[The data Boundary: Start]

(** * rtsl: the scheduling-latency parser of kernel/trace/trace_preemptirq.c

    A shallow embedding of the per-CPU window state machine (POID, PAIE,
    PSD, DST, IRQ, NMI), of its tracepoint handlers, and of the
    enable/disable life cycle with its debugfs control file.

    Conventions.
    - A [u64] is a [Z] kept in the range [0, 2^64) by [u64]; the C
      subtraction and [+=] on [u64] wrap, and so do the ones below.  An
      [s64 duration] is carried as its 64-bit pattern: the source only
      converts it back to [u64] (in [+=], in the comparisons against a [u64]
      maximum, and in the trace records); the signed test [duration < 0]
      exists under RTSL_DEBUG only and dumps a stack.
    - [int] flags ([irq_entry], [to_schedule], [was_psd], [registered]) are
      [Z], true when non-zero, as in C.
    - A handler runs to completion before the next event of its CPU is
      handled.  Hence the two reads of [int_counter] that bracket a clock
      read in [get_int_safe_duration] and [set_int_safe_delta_start] see the
      same value, and the body of their [do ... while] runs once. *)

From Stdlib Require Import ZArith List Bool String Ascii Lia Sorted.
Import ListNotations.
Open Scope Z_scope.

Definition u64 (x : Z) : Z := x mod 2 ^ 64.

(** ** The per-CPU variables *)

(** [struct poid]: preemption or IRQ disabled. *)
Module poid.
Record t := mk { pd : bool; id : bool; delta_start : Z; max : Z }.
Definition zero : t := mk false false 0 0.
Definition set_pd (b : bool) (p : t) : t := mk b (id p) (delta_start p) (max p).
Definition set_id (b : bool) (p : t) : t := mk (pd p) b (delta_start p) (max p).
Definition set_delta_start (x : Z) (p : t) : t := mk (pd p) (id p) x (max p).
Definition set_max (x : Z) (p : t) : t := mk (pd p) (id p) (delta_start p) x.
End poid.

(** [struct paie]: preemption and IRQ enabled, ready to schedule. *)
Module paie.
Record t := mk { delta_start : Z; max : Z }.
Definition zero : t := mk 0 0.
Definition set_delta_start (x : Z) (p : t) : t := mk x (max p).
Definition set_max (x : Z) (p : t) : t := mk (delta_start p) x.
End paie.

(** [struct psd]: preemption disabled to schedule. *)
Module psd.
Record t := mk { delta_start : Z; max : Z }.
Definition zero : t := mk 0 0.
Definition set_delta_start (x : Z) (p : t) : t := mk x (max p).
Definition set_max (x : Z) (p : t) : t := mk (delta_start p) x.
End psd.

[The data Boundary: End]

▸ Work order: A word-for-word restatement of the records above from the line containing "Definition zero : t := mk false false 0 0." to their final line is all the answer should hold.

▸ Output of the task:
Definition zero : t := mk false false 0 0.
Definition set_pd (b : bool) (p : t) : t := mk b (id p) (delta_start p) (max p).
Definition set_id (b : bool) (p : t) : t := mk (pd p) b (delta_start p) (max p).
Definition set_delta_start (x : Z) (p : t) : t := mk (pd p) (id p) x (max p).
Definition set_max (x : Z) (p : t) : t := mk (pd p) (id p) (delta_start p) x.
End poid.

(** [struct paie]: preemption and IRQ enabled, ready to schedule. *)
Module paie.
Record t := mk { delta_start : Z; max : Z }.
Definition zero : t := mk 0 0.
Definition set_delta_start (x : Z) (p : t) : t := mk x (max p).
Definition set_max (x : Z) (p : t) : t := mk (delta_start p) x.
End paie.

(** [struct psd]: preemption disabled to schedule. *)
Module psd.
Record t := mk { delta_start : Z; max : Z }.
Definition zero : t := mk 0 0.
Definition set_delta_start (x : Z) (p : t) : t := mk x (max p).
Definition set_max (x : Z) (p : t) : t := mk (delta_start p) x.
End psd.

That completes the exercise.